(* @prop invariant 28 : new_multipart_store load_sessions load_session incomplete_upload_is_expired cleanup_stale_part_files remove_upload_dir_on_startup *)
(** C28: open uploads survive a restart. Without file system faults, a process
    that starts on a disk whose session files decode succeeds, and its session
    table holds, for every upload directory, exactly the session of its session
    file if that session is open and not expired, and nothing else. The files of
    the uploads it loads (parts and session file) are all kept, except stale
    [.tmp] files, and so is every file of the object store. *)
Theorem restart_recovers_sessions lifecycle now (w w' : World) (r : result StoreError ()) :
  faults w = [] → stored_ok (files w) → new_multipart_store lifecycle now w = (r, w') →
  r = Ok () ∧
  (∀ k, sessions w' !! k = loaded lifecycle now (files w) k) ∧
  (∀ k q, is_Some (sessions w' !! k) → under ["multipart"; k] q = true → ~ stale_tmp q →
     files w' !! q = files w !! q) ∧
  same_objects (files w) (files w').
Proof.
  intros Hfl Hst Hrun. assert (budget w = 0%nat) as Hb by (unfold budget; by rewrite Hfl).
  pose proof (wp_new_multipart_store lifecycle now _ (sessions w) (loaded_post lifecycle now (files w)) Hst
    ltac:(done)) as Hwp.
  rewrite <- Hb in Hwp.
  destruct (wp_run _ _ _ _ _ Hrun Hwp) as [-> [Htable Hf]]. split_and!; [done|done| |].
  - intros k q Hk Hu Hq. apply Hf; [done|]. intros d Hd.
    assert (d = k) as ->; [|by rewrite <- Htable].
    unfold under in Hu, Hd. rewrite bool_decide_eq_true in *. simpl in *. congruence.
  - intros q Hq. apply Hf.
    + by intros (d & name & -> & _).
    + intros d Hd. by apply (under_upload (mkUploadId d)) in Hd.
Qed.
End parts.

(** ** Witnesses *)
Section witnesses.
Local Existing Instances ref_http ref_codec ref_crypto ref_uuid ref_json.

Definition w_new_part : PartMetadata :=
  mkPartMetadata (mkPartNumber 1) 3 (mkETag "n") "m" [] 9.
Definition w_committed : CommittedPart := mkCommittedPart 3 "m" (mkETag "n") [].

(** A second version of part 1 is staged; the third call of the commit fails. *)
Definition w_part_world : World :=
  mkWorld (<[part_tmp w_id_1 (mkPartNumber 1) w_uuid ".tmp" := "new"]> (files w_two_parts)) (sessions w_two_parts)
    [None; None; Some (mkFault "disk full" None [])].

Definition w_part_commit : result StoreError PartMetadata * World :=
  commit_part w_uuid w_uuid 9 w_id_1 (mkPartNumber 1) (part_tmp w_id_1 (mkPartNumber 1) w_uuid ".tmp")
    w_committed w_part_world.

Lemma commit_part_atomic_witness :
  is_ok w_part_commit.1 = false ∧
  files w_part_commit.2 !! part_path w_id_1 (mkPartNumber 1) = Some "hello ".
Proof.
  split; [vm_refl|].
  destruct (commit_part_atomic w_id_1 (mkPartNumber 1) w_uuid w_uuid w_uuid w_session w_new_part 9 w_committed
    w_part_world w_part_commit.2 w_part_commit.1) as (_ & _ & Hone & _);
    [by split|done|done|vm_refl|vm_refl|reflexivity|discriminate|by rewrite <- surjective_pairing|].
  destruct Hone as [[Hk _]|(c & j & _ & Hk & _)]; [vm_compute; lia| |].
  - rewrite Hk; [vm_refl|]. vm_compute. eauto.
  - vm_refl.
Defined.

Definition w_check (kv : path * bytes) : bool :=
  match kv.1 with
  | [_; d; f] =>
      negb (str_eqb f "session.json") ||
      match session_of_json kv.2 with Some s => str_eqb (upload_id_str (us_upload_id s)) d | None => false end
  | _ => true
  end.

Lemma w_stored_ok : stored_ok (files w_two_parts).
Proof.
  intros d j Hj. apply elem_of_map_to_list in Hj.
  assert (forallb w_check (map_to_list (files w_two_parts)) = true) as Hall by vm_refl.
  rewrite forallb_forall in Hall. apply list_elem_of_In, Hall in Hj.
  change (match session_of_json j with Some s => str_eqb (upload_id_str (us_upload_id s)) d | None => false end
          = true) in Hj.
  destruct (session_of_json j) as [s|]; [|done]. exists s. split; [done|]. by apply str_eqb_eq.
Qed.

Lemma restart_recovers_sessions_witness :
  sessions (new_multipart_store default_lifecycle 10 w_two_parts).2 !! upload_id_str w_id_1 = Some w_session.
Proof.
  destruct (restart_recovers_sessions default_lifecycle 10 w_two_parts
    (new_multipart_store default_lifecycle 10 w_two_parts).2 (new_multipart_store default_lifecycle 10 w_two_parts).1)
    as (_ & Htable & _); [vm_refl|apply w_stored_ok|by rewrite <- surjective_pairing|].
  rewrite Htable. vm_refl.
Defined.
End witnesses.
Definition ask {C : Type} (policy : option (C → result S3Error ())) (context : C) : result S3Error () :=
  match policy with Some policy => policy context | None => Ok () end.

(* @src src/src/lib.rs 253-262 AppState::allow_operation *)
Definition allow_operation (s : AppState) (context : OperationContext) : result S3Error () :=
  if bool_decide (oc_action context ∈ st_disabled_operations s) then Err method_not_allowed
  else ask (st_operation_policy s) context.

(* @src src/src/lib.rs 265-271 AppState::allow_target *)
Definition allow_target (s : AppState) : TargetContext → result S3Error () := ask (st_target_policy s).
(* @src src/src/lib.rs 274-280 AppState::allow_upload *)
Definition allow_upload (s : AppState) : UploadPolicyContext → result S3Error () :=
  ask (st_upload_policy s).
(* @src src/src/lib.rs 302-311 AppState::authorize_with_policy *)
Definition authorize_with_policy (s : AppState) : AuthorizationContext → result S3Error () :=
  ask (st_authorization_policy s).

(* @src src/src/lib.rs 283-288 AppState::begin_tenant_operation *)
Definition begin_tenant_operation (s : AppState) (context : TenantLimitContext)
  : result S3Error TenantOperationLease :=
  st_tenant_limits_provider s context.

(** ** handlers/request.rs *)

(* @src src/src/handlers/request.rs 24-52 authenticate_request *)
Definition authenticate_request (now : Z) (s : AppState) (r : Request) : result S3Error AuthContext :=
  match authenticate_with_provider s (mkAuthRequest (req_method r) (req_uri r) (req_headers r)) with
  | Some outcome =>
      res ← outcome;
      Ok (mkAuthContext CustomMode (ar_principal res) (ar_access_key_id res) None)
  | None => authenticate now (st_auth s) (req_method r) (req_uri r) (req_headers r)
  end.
:::::
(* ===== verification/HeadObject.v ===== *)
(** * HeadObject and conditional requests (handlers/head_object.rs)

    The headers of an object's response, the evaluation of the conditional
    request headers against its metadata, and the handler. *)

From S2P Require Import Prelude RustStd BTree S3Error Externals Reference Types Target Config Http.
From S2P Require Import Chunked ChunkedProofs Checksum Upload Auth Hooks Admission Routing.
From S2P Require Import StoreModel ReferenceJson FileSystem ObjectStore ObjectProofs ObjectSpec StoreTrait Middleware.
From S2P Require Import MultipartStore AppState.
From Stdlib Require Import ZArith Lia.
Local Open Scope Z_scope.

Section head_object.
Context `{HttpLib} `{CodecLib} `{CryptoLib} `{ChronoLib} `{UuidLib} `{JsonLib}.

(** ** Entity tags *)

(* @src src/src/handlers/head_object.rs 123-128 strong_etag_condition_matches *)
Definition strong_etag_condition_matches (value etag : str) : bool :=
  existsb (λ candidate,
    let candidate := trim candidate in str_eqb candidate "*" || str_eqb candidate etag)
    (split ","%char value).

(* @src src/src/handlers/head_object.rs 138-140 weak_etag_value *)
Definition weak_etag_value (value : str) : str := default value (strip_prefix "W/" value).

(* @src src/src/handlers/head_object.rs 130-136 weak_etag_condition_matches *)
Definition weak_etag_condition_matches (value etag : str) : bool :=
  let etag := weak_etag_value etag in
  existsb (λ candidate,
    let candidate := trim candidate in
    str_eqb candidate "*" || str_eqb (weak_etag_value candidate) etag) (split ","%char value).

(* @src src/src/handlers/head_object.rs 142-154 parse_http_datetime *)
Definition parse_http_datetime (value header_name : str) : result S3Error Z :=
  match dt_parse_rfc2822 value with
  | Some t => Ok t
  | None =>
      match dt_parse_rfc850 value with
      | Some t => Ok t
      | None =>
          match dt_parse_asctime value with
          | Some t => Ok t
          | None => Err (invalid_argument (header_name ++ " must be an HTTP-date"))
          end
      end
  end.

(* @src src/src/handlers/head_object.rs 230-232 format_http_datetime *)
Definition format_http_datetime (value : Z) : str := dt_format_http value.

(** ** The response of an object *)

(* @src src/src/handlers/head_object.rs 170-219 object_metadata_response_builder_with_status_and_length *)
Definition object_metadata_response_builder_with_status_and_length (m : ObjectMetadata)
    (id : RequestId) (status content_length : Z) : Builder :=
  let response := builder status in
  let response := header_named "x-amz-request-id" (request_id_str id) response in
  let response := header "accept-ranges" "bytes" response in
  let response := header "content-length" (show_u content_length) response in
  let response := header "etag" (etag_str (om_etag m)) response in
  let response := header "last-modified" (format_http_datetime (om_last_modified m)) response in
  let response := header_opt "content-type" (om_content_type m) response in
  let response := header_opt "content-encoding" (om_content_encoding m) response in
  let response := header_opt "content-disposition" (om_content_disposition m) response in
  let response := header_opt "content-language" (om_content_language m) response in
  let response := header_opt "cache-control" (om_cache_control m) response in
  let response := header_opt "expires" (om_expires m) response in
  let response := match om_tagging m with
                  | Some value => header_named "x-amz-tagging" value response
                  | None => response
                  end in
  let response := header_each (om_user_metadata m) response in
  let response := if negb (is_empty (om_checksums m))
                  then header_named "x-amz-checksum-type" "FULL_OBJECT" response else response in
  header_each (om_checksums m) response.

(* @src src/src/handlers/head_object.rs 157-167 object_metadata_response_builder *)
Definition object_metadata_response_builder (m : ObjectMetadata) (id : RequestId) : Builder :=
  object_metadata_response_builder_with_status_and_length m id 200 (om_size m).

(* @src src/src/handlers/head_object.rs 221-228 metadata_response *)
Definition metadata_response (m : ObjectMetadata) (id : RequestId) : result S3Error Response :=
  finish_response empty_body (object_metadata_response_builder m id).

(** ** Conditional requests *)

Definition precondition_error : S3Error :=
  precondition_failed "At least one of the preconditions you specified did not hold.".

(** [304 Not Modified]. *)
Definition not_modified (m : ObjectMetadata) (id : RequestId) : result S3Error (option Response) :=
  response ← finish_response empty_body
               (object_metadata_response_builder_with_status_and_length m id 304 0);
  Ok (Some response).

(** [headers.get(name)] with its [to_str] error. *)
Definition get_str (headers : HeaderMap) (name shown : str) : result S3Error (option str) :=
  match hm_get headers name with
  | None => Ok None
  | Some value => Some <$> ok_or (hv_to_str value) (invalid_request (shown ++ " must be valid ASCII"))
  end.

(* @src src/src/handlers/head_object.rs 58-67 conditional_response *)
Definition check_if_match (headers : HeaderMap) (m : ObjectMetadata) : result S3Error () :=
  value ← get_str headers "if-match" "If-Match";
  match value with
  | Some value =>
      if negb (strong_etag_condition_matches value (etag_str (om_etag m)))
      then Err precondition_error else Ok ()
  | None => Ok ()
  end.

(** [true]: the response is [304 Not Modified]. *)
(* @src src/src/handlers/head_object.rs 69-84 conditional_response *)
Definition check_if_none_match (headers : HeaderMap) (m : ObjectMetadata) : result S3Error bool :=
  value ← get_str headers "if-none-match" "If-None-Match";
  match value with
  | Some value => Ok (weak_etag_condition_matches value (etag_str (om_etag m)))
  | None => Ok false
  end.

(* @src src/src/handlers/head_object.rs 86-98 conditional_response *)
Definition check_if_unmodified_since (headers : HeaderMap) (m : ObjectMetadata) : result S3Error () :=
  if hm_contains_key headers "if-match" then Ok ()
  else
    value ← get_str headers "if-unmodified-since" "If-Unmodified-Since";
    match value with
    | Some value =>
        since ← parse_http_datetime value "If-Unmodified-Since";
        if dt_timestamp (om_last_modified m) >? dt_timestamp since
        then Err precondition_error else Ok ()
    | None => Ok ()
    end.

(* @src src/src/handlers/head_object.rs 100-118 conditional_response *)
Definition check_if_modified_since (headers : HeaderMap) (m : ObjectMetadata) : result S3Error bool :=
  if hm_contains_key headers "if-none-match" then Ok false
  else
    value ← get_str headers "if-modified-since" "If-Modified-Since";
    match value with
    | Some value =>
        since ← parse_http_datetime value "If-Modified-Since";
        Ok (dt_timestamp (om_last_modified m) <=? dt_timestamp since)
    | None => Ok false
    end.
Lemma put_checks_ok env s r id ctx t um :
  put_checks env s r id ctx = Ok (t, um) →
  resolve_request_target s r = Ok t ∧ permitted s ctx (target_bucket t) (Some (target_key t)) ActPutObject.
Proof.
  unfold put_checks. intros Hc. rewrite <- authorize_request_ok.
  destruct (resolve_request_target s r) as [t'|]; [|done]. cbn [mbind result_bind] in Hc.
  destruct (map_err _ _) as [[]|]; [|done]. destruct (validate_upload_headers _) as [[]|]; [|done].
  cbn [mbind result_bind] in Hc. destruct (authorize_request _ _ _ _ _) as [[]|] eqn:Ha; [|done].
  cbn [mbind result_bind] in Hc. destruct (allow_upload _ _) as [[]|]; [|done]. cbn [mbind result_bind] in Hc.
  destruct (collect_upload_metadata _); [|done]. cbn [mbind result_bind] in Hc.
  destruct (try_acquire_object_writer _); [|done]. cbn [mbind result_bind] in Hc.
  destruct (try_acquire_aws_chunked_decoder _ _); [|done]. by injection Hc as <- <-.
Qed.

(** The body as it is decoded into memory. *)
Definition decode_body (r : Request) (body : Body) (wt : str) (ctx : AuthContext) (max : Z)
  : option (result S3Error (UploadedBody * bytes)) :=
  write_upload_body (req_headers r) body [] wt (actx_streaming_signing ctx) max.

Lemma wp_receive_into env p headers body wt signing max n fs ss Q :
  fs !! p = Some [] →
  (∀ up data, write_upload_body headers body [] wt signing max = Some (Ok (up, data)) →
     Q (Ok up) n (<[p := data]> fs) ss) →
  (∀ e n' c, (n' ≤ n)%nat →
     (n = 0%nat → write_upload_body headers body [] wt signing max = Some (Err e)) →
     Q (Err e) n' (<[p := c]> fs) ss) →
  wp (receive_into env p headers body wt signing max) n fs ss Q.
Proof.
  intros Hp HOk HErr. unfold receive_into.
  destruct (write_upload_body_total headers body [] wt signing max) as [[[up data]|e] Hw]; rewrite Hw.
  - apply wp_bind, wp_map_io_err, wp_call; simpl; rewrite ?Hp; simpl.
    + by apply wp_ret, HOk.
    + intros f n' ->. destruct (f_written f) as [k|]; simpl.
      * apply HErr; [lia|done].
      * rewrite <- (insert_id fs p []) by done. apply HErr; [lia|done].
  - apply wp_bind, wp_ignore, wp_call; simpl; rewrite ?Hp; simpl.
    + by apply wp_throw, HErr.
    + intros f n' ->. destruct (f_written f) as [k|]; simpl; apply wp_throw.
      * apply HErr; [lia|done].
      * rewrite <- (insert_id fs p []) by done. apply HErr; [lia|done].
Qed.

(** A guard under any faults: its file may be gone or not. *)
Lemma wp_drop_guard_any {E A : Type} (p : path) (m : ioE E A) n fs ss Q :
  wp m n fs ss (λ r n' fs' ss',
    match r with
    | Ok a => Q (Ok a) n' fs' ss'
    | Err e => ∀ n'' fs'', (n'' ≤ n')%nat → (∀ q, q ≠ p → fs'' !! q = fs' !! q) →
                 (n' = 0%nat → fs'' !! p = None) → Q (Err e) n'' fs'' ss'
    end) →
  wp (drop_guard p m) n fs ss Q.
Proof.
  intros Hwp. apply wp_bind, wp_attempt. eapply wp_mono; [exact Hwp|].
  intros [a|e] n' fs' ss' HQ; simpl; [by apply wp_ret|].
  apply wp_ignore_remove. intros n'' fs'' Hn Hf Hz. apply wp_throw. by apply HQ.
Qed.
:::::
__Assignment__:
Report, from the entries above, each line where "Section" is found.

__Answer__:
Section witnesses.
Section head_object.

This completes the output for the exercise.